ゴルフ会員権の譲渡損失と損益通算について
今回は目先を変えて、ゴルフ会員権の譲渡損失と損益通算についてご説明いたします。
実は私の顧問先の社長から最近ゴルフ会員権の税務について質問されましたので、皆様方にも参考になるのではないかと考えたからです。
数年前に、不動産の譲渡損失は他の所得と損益通算できないというビックリするような税制改正があったのはご存知でしょうか?
そのとき、ゴルフ会員権の譲渡損失についてはどうなんだということになったわけですが、これについては特に問題ないということになっています。
つまり、ゴルフ会員権の譲渡損失については、現在でも給与所得とか事業所得、不動産所得といった他の所得と損益通算できます。
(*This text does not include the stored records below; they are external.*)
(** There is no library. *)
Lemma get_absent core tr n d i c : core_inv (ow core tr) core -> index_of (names core) n = Some i -> (i < comp_cnt core)%nat ->
  component core !! i = Some c -> open c = false -> env_dlopen tr (lib_name c) = None ->
  exists core' tr', load_library i c (ow core tr) = Some (None, ow core' tr') /\ core_inv (ow core' tr') core' /\
    omx_step (names core) (table core) (A_get n d) (R_get OMX_ErrorInvalidComponent None) (table core') /\ names core' = names core.
Proof.
  intros H Hn Hi Hc Ho El. destruct (ci_comp _ _ H _ _ Hi Hc) as [Hlen Hopen Hcount Hptrs]. rewrite Ho in Hopen.
  set (c1 := set_lib (open c) None (get_instance c) (create_comp_func c) c). pose proof (slot_same core i c c1 Hc eq_refl) as Hsame.
  exists (with_comp i c1 core), (ODlopen (lib_name c) None :: tr). split; [|split; [|split]].
  - unfold load_library. erewrite bind_run by reflexivity. cbn [o_tr ow]. rewrite El.
    change (put_o_tr ?t _) with (ow core t). rewrite (bind_run _ _ _ _ _ (upd_comp_run core _ i c _ Hc)). reflexivity.
  - apply (core_inv_with core tr _ i c c1 H Hi Hc eq_refl Hlib); try done.
    + constructor; try done; change (is_comp_active c1) with (is_comp_active c); by rewrite <- Hopen in *.
    + intros h. change (alive (ODlopen (lib_name c) None :: tr)) with (alive tr). rewrite (ci_alive _ _ H). by setoid_rewrite Hsame.
    + intros h i1 j1 i2 j2. rewrite !Hsame. apply (ci_uniq _ _ H).
  - rewrite table_with. assert (Ht : table core !! i = Some (handle c)) by (unfold table; by rewrite list_lookup_fmap, Hc).
    change (handle c1) with (handle c). rewrite list_insert_id by done. eapply st_absent; [done..|]. by apply inactive_iff.
  - by apply (names_with core i c).
Qed.

Lemma get_step core tr n d : core_inv (ow core tr) core -> exists r core' tr',
  run_omx (A_get n d) (ow core tr) = Some (r, ow core' tr') /\ core_inv (ow core' tr') core' /\
  omx_step (names core) (table core) (A_get n d) r (table core') /\ names core' = names core.
Proof.
  intros H. assert (Hr : forall r core' tr', OMX_GetHandle n d (ow core tr) = Some (r, ow core' tr') ->
    run_omx (A_get n d) (ow core tr) = Some (R_get (fst r) (snd r), ow core' tr')).
  { intros r core' tr' Hr. cbn [run_omx]. by rewrite (bind_run _ _ _ _ _ Hr). }
  unfold OMX_GetHandle in Hr. assert (Hcore : the_core (ow core tr) = Some (core, ow core tr)) by reflexivity.
  rewrite (bind_run _ _ _ _ _ Hcore) in Hr.
  destruct (get_comp_from_list core n) as [i|] eqn:Ei; pose proof Ei as Ei'; rewrite <- index_of_names in Ei'.
  2:{ do 3 eexists. split; [by apply Hr|]. split; [done|]. split; [by constructor|done]. }
  destruct (comp_list_spec _ _ _ Ei) as (Hi & c & Hc). rewrite (bind_run _ _ _ _ _ (comp_at_run core tr i c Hc)) in Hr.
  assert (Ht : table core !! i = Some (handle c)) by (unfold table; by rewrite list_lookup_fmap, Hc).
  pose proof (free_idx_spec c) as Hfree. destruct (get_free_inst_idx c) as [j|].
  2:{ do 3 eexists. split; [by apply Hr|]. split; [done|]. split; [by eapply st_full|done]. }
  destruct (open c) eqn:Eo.
  { destruct (get_open core tr n d i c j H Ei' Hi Hc Hfree Eo) as (h & core' & tr' & E1 & Hrest).
    do 3 eexists. split; [apply Hr, E1|exact Hrest]. }
  destruct (env_dlopen tr (lib_name c)) as [l|] eqn:El.
  - pose proof (lo_lib Hlib _ _ _ El) as ->. rewrite (bind_run _ _ _ _ _ (load_run core tr i c Hc El)) in Hr.
    destruct (get_load core tr n d i c j H Ei' Hi Hc Hfree Eo El) as (h & core' & tr' & E1 & Hrest).
    do 3 eexists. split; [apply Hr, E1|exact Hrest].
  - destruct (get_absent core tr n d i c H Ei' Hi Hc Eo El) as (core' & tr' & E1 & Hrest).
    rewrite (bind_run _ _ _ _ _ E1) in Hr. do 3 eexists. split; [by apply Hr|exact Hrest].
Qed.

(** ** Giving an instance back *)

Lemma inv_removed core tr tr' i c c' j h : core_inv (ow core tr) core -> (i < comp_cnt core)%nat -> component core !! i = Some c ->
  handle c !! j = Some (Some h) -> handle c' = <[j := None]> (handle c) -> lib_name c' = lib_name c ->
  alive tr' = filter (fun x => x <> h) (alive tr) -> comp_ok tr' c' ->
  (forall l, l <> lib_of (lib_name c) -> lib_count l tr' = lib_count l tr) ->
  core_inv (ow (with_comp i c' core) tr') (with_comp i c' core).
Proof.
  intros H Hi Hc Hj Hh Hn Hal Hok Hcnt. pose proof (lookup_lt_Some _ _ _ Hj) as Hlt.
  pose proof (slot_with_comp core i c c' j None Hc Hh Hlt) as Hslot.
  assert (Hfull : slot core i j = Some h) by (unfold slot; rewrite Hc; simpl; by rewrite Hj).
  apply (core_inv_with core tr tr' i c c' H Hi Hc Hn Hlib Hok Hcnt).
  - intros x. rewrite Hal, list_elem_of_filter, (ci_alive _ _ H). split.
    + intros (Hx & i' & j' & Hs). exists i', j'. rewrite Hslot, decide_False; [done|]. intros [-> ->]. congruence.
    + intros (i' & j' & Hs). rewrite Hslot in Hs. destruct (decide (i' = i /\ j' = j)) as [|Hne]; [done|]. split; [|eauto].
      intros ->. apply Hne. by apply (ci_uniq _ _ H h).
  - intros x i1 j1 i2 j2. rewrite !Hslot. destruct (decide _), (decide _); try done. apply (ci_uniq _ _ H x).
Qed.

Lemma inv_event core tr e : core_inv (ow core tr) core -> alive (e :: tr) = alive tr ->
  (forall l, lib_delta l e = 0) -> core_inv (ow core (e :: tr)) core.
Proof.
  intros H Ha Hd. constructor; try apply H; try done.
  - intros i c Hi Hc. destruct (ci_comp _ _ H _ _ Hi Hc). constructor; try done. simpl in *. by rewrite Hd.
  - intros h. simpl o_tr. rewrite Ha. apply (ci_alive _ _ H).
Qed.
それはゴルフ会員権というのは金銭債権以外の債権であり、損益通算が認められていない動産とか不動産には該当しないからという理由です。
以上はゴルフ会員権の譲渡損失と損益通算に関する一般的説明ですから、ご存知の方もいらっしゃるかも知れませんが、今回ご説明したかったのは次のような事例についてです。
つまり単にゴルフ会員権の相場が安くなって譲渡損が発生したのではなく、ゴルフ場が倒産した結果、預託金が大幅にカットされた場合の譲渡損についても損益通算の対象となるや否やというものです。
ゴルフ場が倒産した場合、そのまま閉鎖することもありますが、通常は預託金を大幅にカットした上で新会社に営業譲渡されます。
その場合、会員は今まで通りプレーできるケースが多いのですが、このような場合でも損益通算できるのかどうかということです。
これについては結論を先に言えば次のようになります。
A.預託金が100%カットされた場合・・・損益通算の対象とはならない。
B.預託金のカット率が100%未満(ex.95%)の場合・・・損益通算の対象となる。
わずか1%でも預託金の返還請求権があれば対象となるが、100%カットされた場合には一切損益通算の対象から外れることになるということです。
その理由はゴルフ会員権の性格にあります。つまりゴルフ会員権というのは次の2つの権利が一体となっている必要があるのです。
①預託金返還請求権
②優先的施設利用権
ところが上記Aのように預託金が100%カットされますと、①の預託金返還請求権が無くなりますので本来のゴルフ会員権の譲渡とはならなくなってしまうからです。
このように預託金カットの割合が違うだけで損益通算ができたりできなかったりしますので、実際に売却するかどうかはともかく、ご自分の所有しているゴルフ会員権について一度確認しておかれたらいかがでしょうか?
なお、ゴルフ会員権に関する譲渡損失の損益通算については突如としてできなくなるかも知れませんので、税制改正についてはよく注意しておいて下さい。